Ответ: Итак, мы можем отбросить потребность в совершенных, постоянных отношениях и, здесь и сейчас, заниматься нашими реально существующими отношениями. Так?
У.Г.: Нет, извини! Вся эта болтовня о «здесь и сейчас» и тем более о «здесь и сейчас», в котором вы можете решить все ваши проблемы, это, по-моему, полная чушь. Все, что вы знаете, это отдельность и длительность, пространство и время, то есть рамки, наложенные умом на поток жизни. Но все, что происходит в пространстве и во времени, ограничивает энергию жизни. Я не знаю и никогда не узнаю, что такое жизнь. Ты можешь сказать, что жизнь это то, се, пятое, десятое, можешь дать сотни определений. Но определения не способны «ухватить» жизнь. Она подобна текущей реке. Ты берешь из нее ведро воды, разлагаешь ее на составляющие элементы и заявляешь, что река это то же самое [что вода в ведре]. Но у воды в ведре отсутствует качество потока. Как гласит дзэнская пословица: «В одну и ту же реку не войдешь дважды». Она все время течет.
Ты не можешь говорить о жизни или смерти, потому что у жизни нет ни начала, ни конца, и точка. Можно сказать, что жизнь есть, поскольку ты реагируешь на раздражители.

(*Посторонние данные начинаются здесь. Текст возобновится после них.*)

Lemma get_most_voted_song_raise (st : db.DB) (e : db.QueueRow) :
  In e (db.t_app_queue st) -> db.vote_sum st (db.aq_id e) = None ->
  db.get_most_voted_song st = Raise "integer overflow".
Proof.
  intros He Hov. unfold db.get_most_voted_song.
  pose proof (overflow_has_votes st _ Hov) as Hv.
  destruct (db.t_votes st) as [|v vs]; [contradiction|].
  assert (Hn : (Z.of_nat (List.length (v :: vs)) =? 0) = false)
    by (apply Z.eqb_neq; cbn [List.length]; lia).
  rewrite Hn.
  assert (Hc : collect (map (fun aq => option_map
                                         (fun total => (db.aq_song_id aq, total, db.aq_id aq))
                                         (db.vote_sum st (db.aq_id aq)))
                            (db.t_app_queue st)) = None).
  { apply collect_none. apply in_map_iff. exists e. split; [|assumption].
    now rewrite Hov. }
  now rewrite Hc.
Qed.

Lemma get_most_voted_song_returns (st : db.DB) (r : option string) :
  db.get_most_voted_song st = Return r -> sums_fit st.
Proof.
  intros H e He Hov. rewrite (get_most_voted_song_raise st e He Hov) in H.
  discriminate.
Qed.

Lemma get_oldest_song_eq (st : db.DB) :
  wf st ->
  db.get_oldest_song st =
  match order_by (fun a b => db.aq_id a <=? db.aq_id b) (db.t_app_queue st) with
  | [] => None
  | e :: _ => Some (song_of_row (joined_row st e))
  end.
Proof.
  intros W. unfold db.get_oldest_song.
  rewrite (join_song st (fun s aq => (s, db.aq_id aq))) by apply (wf_aq_fk st W).
  rewrite (order_by_map (fun aq => (joined_row st aq, db.aq_id aq))
                        (fun a b => db.aq_id a <=? db.aq_id b)) by reflexivity.
  destruct (order_by _ (db.t_app_queue st)); reflexivity.
Qed.

(** The rows of [get_app_queue] before [collect], under the foreign key. *)
Lemma get_app_queue_rows (st : db.DB) (client_id : option string) :
  wf st ->
  flat_map
    (fun aq =>
       match db.song_row st (db.aq_song_id aq) with
       | None => []
       | Some s =>
           [match db.vote_sum st (db.aq_id aq),
                  db.client_vote_sum st (db.aq_id aq) client_id with
            | Some vote_sum, Some client_vote =>
                Some (db.mkQueueView
                        (mkSong (db.row_id s) (db.row_name s) (db.row_artist s))
                        vote_sum client_vote (db.aq_id aq))
            | _, _ => None
            end]
       end)
    (db.t_app_queue st)
  = map (fun aq =>
           match db.vote_sum st (db.aq_id aq),
                 db.client_vote_sum st (db.aq_id aq) client_id with
           | Some vote_sum, Some client_vote =>
               Some (db.mkQueueView (song_of_row (joined_row st aq))
                                    vote_sum client_vote (db.aq_id aq))
           | _, _ => None
           end)
        (db.t_app_queue st).
Proof.
  intros W.
  apply (join_song st
           (fun s aq =>
              match db.vote_sum st (db.aq_id aq),
                    db.client_vote_sum st (db.aq_id aq) client_id with
              | Some vote_sum, Some client_vote =>
                  Some (db.mkQueueView
                          (mkSong (db.row_id s) (db.row_name s) (db.row_artist s))
                          vote_sum client_vote (db.aq_id aq))
              | _, _ => None
              end)).
  apply (wf_aq_fk st W).
Qed.

Lemma get_app_queue_eq (st : db.DB) (client_id : option string) :
  wf st -> sums_fit st ->
  db.get_app_queue st client_id =
  Return (map (fun e => (song_of_row (joined_row st e),
                         vote_total st (db.aq_id e),
                         client_vote_of st (db.aq_id e) client_id))
              (order_by (entry_leb st) (db.t_app_queue st))).
Proof.
  intros W Hfit. unfold db.get_app_queue.
  rewrite (get_app_queue_rows st client_id W).
  rewrite (collect_all _
             (fun aq => db.mkQueueView
                          (song_of_row (joined_row st aq))
                          (vote_total st (db.aq_id aq))
                          match db.client_vote_sum st (db.aq_id aq) client_id with
                          | Some cv => cv
                          | None => None
                          end
                          (db.aq_id aq))).
  - rewrite (order_by_map
               (fun aq => db.mkQueueView
                            (song_of_row (joined_row st aq))
                            (vote_total st (db.aq_id aq))
                            match db.client_vote_sum st (db.aq_id aq) client_id with
                            | Some cv => cv
                            | None => None
                            end
                            (db.aq_id aq))
               (entry_leb st)) by reflexivity.
    rewrite map_map. reflexivity.
  - intros a Ha. rewrite (sums_fit_total st a Hfit Ha).
    destruct (client_vote_sum_fits st (db.aq_id a) client_id W) as (cv & -> & _).
    reflexivity.
Qed.

Lemma get_app_queue_raise (st : db.DB) (client_id : option string) (e : db.QueueRow) :
  wf st ->
  In e (db.t_app_queue st) -> db.vote_sum st (db.aq_id e) = None ->
  db.get_app_queue st client_id = Raise "integer overflow".
Proof.
  intros W He Hov. unfold db.get_app_queue.
  rewrite (get_app_queue_rows st client_id W).
  match goal with
  | |- match collect ?l with _ => _ end = _ =>
      assert (Hc : collect l = None)
  end.
  { apply collect_none. apply in_map_iff. exists e. split; [|assumption].
    now rewrite Hov. }
  now rewrite Hc.
Qed.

Но что происходит, когда ты мертв? Слово «мертв» – это всего лишь определение – некое состояние твоего тела. Само тело после того, что называется клинической смертью, больше не реагирует на раздражители тем образом, каким реагирует сейчас. Вероятно, оно все еще как-то реагирует: волны мозга продолжаются долгое время после того, как происходит клиническая смерть.
Посредством своей смерти ты даешь жизни продолжение, или назови это как угодно. Я не могу сказать, что ты мертв, а только то, что ты больше не представляешь для меня пользы. Если хоронишь мертвое тело, там что-то происходит; если сожжешь тело, пепел обогатит почву; если бросишь его в воду, рыбы съедят его; если оставишь его в волчьей яме, его съедят хищники. Ты обеспечиваешь средства для продолжения жизни.
Так что ты не можешь сказать, что тело мертво. Я здесь не о метафизике говорю. Вся проблема в твоем страхе конца чего-то. Хочешь ты быть свободен от этого страха? Я говорю: «Нет». Конец страха – это конец тебя самого, каким ты себя знаешь. Я не имею в виду психологическую, романтическую смерть «твоего вчера». Твое тело, уверяю тебя, падет замертво, как только нарушится непрерывность знания.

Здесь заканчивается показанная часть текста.